• _Given data_:
(** One round of [r.take(limit).read_until(b'\n', &mut line)]. *)
Definition until_round (s : N * text * R) : (N * text * R) + (result text IoError * R) :=
  let '(limit, line, r) := s in
  match take_fill limit r with
  | (Err e, r) => inr (Err e, r)
  | (Ok available, r) =>
      match split_once LF available with
      | Some (before, _) => inr (Ok (line ++ before ++ [LF]), consume (S (length before)) r)
      | None =>
          if bool_decide (available = []) then inr (Ok line, consume 0 r)
          else inl (limit - N.of_nat (length available), line ++ available, consume (length available) r)%N
      end
  end.

Definition read_until (limit : N) (r : R) : result text IoError * R :=
  match loop_pos until_round rounds (limit, [], r) with
  | inr out => out
  | inl (_, _, r) => (Err Endless, r)
  end.

(** [read_exact]: reads until [want] octets are there. *)
Fixpoint read_exact_from (fuel want : nat) (r : R) : result text IoError * R :=
  match want, fuel with
  | O, _ => (Ok [], r)
  | _, O => (Err Endless, r)
  | _, S fuel =>
      match read want r with
      | (Err e, r) => (Err e, r)
      | (Ok [], r) => (Err UnexpectedEof, r)
      | (Ok got, r) =>
          let '(more, r) := read_exact_from fuel (want - length got) r in
          ((let? more := more in Ok (got ++ more))%rust, r)
      end
  end.

Definition read_exact (want : nat) (r : R) : result text IoError * R := read_exact_from want want r.
End buffered.

(** ** What a reader holds

    [holds r t e]: the octets [t] are still to be read from [r], and then the error [e], or the
    end. *)
Section laws.
Context {R : Type}.

Class ReadSource `{Read R} (holds : R -> text -> option IoError -> Prop) : Prop :=
  read_law : forall r t e want, holds r t e -> 0 < want ->
    match read want r with
    | (Ok got, r') => got `prefix_of` t /\ length got <= want /\ (got = [] -> t = [] /\ e = None) /\ holds r' (drop (length got) t) e
    | (Err x, _) => t = [] /\ e = Some x
    end.

Class BufSource `{BufRead R} (holds : R -> text -> option IoError -> Prop) : Prop := {
  fill_law : forall r t e, holds r t e ->
    match fill_buf r with
    | (Ok got, r') => got `prefix_of` t /\ (got = [] -> t = [] /\ e = None) /\ forall n, n <= length got -> holds (consume n r') (drop n t) e
    | (Err x, _) => t = [] /\ e = Some x
    end;
  consume_none : forall r t e, holds r t e -> holds (consume 0 r) t e }.
End laws.

(** The first line of [t], its end included, of at most [limit] octets, and what follows. *)
Definition until_line (limit : nat) (t : text) (e : option IoError) : result (text * text) IoError :=
  match split_once LF (take limit t) with
  | Some (before, _) => Ok (before ++ [LF], drop (S (length before)) t)
  | None =>
      if limit <=? length t then Ok (take limit t, drop limit t)
      else match e with Some e => Err e | None => Ok (t, []) end
  end.

Lemma until_line_found limit e before rest :
  LF ∉ before -> S (length before) <= limit -> until_line limit (before ++ LF :: rest) e = Ok (before ++ [LF], rest).
Proof.
  intros Hb Hl. unfold until_line. replace limit with (length before + S (limit - S (length before))) by lia. rewrite take_app_add. cbn [take].
  assert (split_once LF (before ++ LF :: take (limit - S (length before)) rest) = Some (before, take (limit - S (length before)) rest)) as ->
    by (by apply split_once_Some). f_equal. f_equal. replace (S (length before)) with (length before + 1) by lia. by rewrite drop_app_add.
Qed.

Lemma until_line_more limit got t e :
  LF ∉ got -> length got <= limit ->
  until_line limit (got ++ t) e = (let? out := until_line (limit - length got) t e in Ok (got ++ out.1, out.2))%rust.
Proof.
  intros Hg Hl. unfold until_line. replace limit with (length got + (limit - length got)) at 1 by lia. rewrite take_app_add.
  destruct (split_once LF (take (limit - length got) t)) as [[before rest]|] eqn:E.
  - apply split_once_Some in E as [E Hb]. cbn [rbind fst snd].
    assert (split_once LF (got ++ take (limit - length got) t) = Some (got ++ before, rest)) as ->.
    { apply split_once_Some. rewrite E. split; [by rewrite <- app_assoc|set_solver]. }
    rewrite <- app_assoc. f_equal. f_equal. rewrite length_app. replace (S (length got + length before)) with (length got + S (length before)) by lia. by rewrite drop_app_add.
  - apply split_once_None in E. assert (split_once LF (got ++ take (limit - length got) t) = None) as ->.
    { apply split_once_None. set_solver. }
    rewrite length_app. destruct (Nat.leb_spec (limit - length got) (length t)); destruct (Nat.leb_spec limit (length got + length t)); try lia.
    + cbn [rbind fst snd]. replace limit with (length got + (limit - length got)) at 1 2 by lia. by rewrite take_app_add, drop_app_add.
    + by destruct e.
Qed.
(* ===== verification/PushProto.v ===== *)
(** The StateChange of JMAP Push (jmap-proto/src/push.rs) and its JSON form. *)

From Stdlib Require Import Ascii String.
From stdpp Require Import prelude strings.
From S2P Require Import Prelude BTree Text Strings Json Wire Proto Email MailboxWire.

Local Open Scope rust_scope.

(** New state strings by data type. *)
Abbreviation TypeState := (btmap text State) (only parsing).

Record StateChange := { sc_kind : text; sc_changed : btmap Id TypeState; sc_extra : btmap text Value }.

Definition STATE_CHANGE : text := lit "StateChange".

Definition state_change_new (changed : btmap Id TypeState) : StateChange :=
  {| sc_kind := STATE_CHANGE; sc_changed := changed; sc_extra := [] |}.

Definition changed_codec : codec (btmap Id TypeState) := map_codec (map_codec str_codec).

Definition state_change_names : list text := [lit "@type"; lit "changed"].

Definition state_change_fields (c : StateChange) : list (text * option Value) :=
  [(lit "@type", Some (String (sc_kind c))); (lit "changed", Some (enc changed_codec (sc_changed c)))].

Definition state_change_to_value (c : StateChange) : Value := Object (object_of (state_change_fields c) (sc_extra c)).

Definition state_change_from_value (v : Value) : option StateChange :=
  let! m := as_object v in
  let! kind := read_field str_codec (lit "@type") m in
  let! changed := read_field changed_codec (lit "changed") m in
  Some {| sc_kind := kind; sc_changed := changed; sc_extra := read_extra state_change_names m |}.

(** Maps in key order, extra members apart from the named ones. *)
Definition state_change_ok (c : StateChange) : Prop :=
  map_ok (map_ok (fun _ => True)) (sc_changed c) /\ extra_ok state_change_names (sc_extra c).

Lemma state_change_new_ok changed : map_ok (map_ok (fun _ => True)) changed -> state_change_ok (state_change_new changed).
Proof. intros H. split; [done|]. cbn [state_change_new sc_extra]. split_and!; constructor. Qed.

Lemma state_change_reads c : state_change_ok c -> state_change_from_value (state_change_to_value c) = Some c.
Proof.
  intros [Hc (He&Ha&_)]. assert (codec_ok changed_codec (map_ok (map_ok (fun _ => True)))) as Hk by (apply map_codec_ok, map_codec_ok, str_codec_ok).
  assert (NoDup (state_change_fields c).*1) as Hn by by_decide. change state_change_names with (state_change_fields c).*1 in Ha.
  unfold state_change_to_value, state_change_from_value. cbn [as_object mbind option_bind]. unfold read_field.
  rewrite (object_get _ _ Hn He Ha (lit "@type") (Some (String (sc_kind c)))) by done. cbn [mbind option_bind dec str_codec as_str].
  rewrite (object_get _ _ Hn He Ha (lit "changed") (Some (enc changed_codec (sc_changed c)))) by done. cbn [mbind option_bind].
  rewrite (enc_dec _ _ Hk) by done. cbn [mbind option_bind]. change state_change_names with (state_change_fields c).*1. rewrite object_extra by done. by destruct c.
Qed.

Lemma state_change_value_ok c : state_change_ok c -> value_ok (state_change_to_value c).
Proof.
  intros [Hc (_&_&Hv)]. apply object_of_value_ok; [|done]. repeat constructor; intros v; cbn; [by intros [= <-]|].
  intros [= <-]. eapply (enc_ok changed_codec); [apply map_codec_ok, map_codec_ok, str_codec_ok|done].
Qed.
(* ===== verification/EventFrames.v ===== *)
(** The lines of a push stream, however the network cuts them (jmap-client/src/eventsource.rs),
    and the events of the mock server in them: a frame is one item, whatever follows it, and a
    frame that is cut off is none. *)

From Stdlib Require Import Ascii String.
From stdpp Require Import prelude strings.
From S2P Require Import Prelude BTree Text Strings Octets Json Wire FolderDisk IoRead PushProto EventStream MockPush.

Local Open Scope rust_scope.

(** ** Lines *)

(** The next line of the octets [t], and what follows it. *)
Definition next_line (t : text) (e : option IoError) : result (text * text) IoError :=
  let? out := until_line (N.to_nat MAX_LINE_BYTES) t e in
  if (N.of_nat (length out.1) =? MAX_LINE_BYTES)%N && negb (bool_decide (last out.1 = Some LF)) then Err LineTooLong
  else let? line := ok_or (from_utf8 out.1) NotUtf8 in Ok (line, out.2).

(** Octets that fit into a line with its end. *)
Definition line_ok (line : text) : Prop := (LF ∉ line) /\ (N.of_nat (length line) < MAX_LINE_BYTES)%N /\ utf8_valid line = true.

Section lines.
Context {R : Type} `{BufRead R} (holds : R -> text -> option IoError -> Prop) `{!BufSource holds}.

Lemma read_bounded_line_law r t e :
  holds r t e ->
  match next_line t e with
  | Ok (line, rest) => exists r', read_bounded_line r = (Ok line, r') /\ holds r' rest e
  | Err x => exists r', read_bounded_line r = (Err x, r')
  end.
Proof using BufSource0.
  intros Hh. pose proof (read_until_law holds MAX_LINE_BYTES r t e Hh ltac:(done)) as Hu. unfold next_line, read_bounded_line.
  destruct (until_line _ t e) as [[bytes rest]|x]; cbn [rbind fst snd].
  - destruct Hu as (r'&->&Hh'). destruct (_ && _); [eauto|]. destruct (from_utf8 bytes); cbn [ok_or rbind]; eauto.
  - destruct Hu as (r'&->). eauto.
Qed.
End lines.

Lemma utf8_snoc_lf line : utf8_valid line = true -> utf8_valid (line ++ [LF]) = true.
Proof. intros Hu. by rewrite utf8_app. Qed.

Lemma next_line_found line rest e : line_ok line -> next_line (line ++ LF :: rest) e = Ok (line ++ [LF], rest).
Proof.
  intros (Hn&Hl&Hu). unfold next_line. rewrite until_line_found by (done || lia). cbn [rbind fst snd].
  rewrite last_snoc, bool_decide_eq_true_2, andb_false_r by done. by rewrite from_utf8_ok by by apply utf8_snoc_lf.
Qed.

• _What to do_: Looking at the entries above, can you reproduce exactly the lines from the one that holds "changed_codec (sc_changed c)))]." through the one that holds "Proof. intros H.", and only those?

• _Exercise output_:
  [(lit "@type", Some (String (sc_kind c))); (lit "changed", Some (enc changed_codec (sc_changed c)))].

Definition state_change_to_value (c : StateChange) : Value := Object (object_of (state_change_fields c) (sc_extra c)).

Definition state_change_from_value (v : Value) : option StateChange :=
  let! m := as_object v in
  let! kind := read_field str_codec (lit "@type") m in
  let! changed := read_field changed_codec (lit "changed") m in
  Some {| sc_kind := kind; sc_changed := changed; sc_extra := read_extra state_change_names m |}.

(** Maps in key order, extra members apart from the named ones. *)
Definition state_change_ok (c : StateChange) : Prop :=
  map_ok (map_ok (fun _ => True)) (sc_changed c) /\ extra_ok state_change_names (sc_extra c).

Lemma state_change_new_ok changed : map_ok (map_ok (fun _ => True)) changed -> state_change_ok (state_change_new changed).
Proof. intros H. split; [done|]. cbn [state_change_new sc_extra]. split_and!; constructor. Qed.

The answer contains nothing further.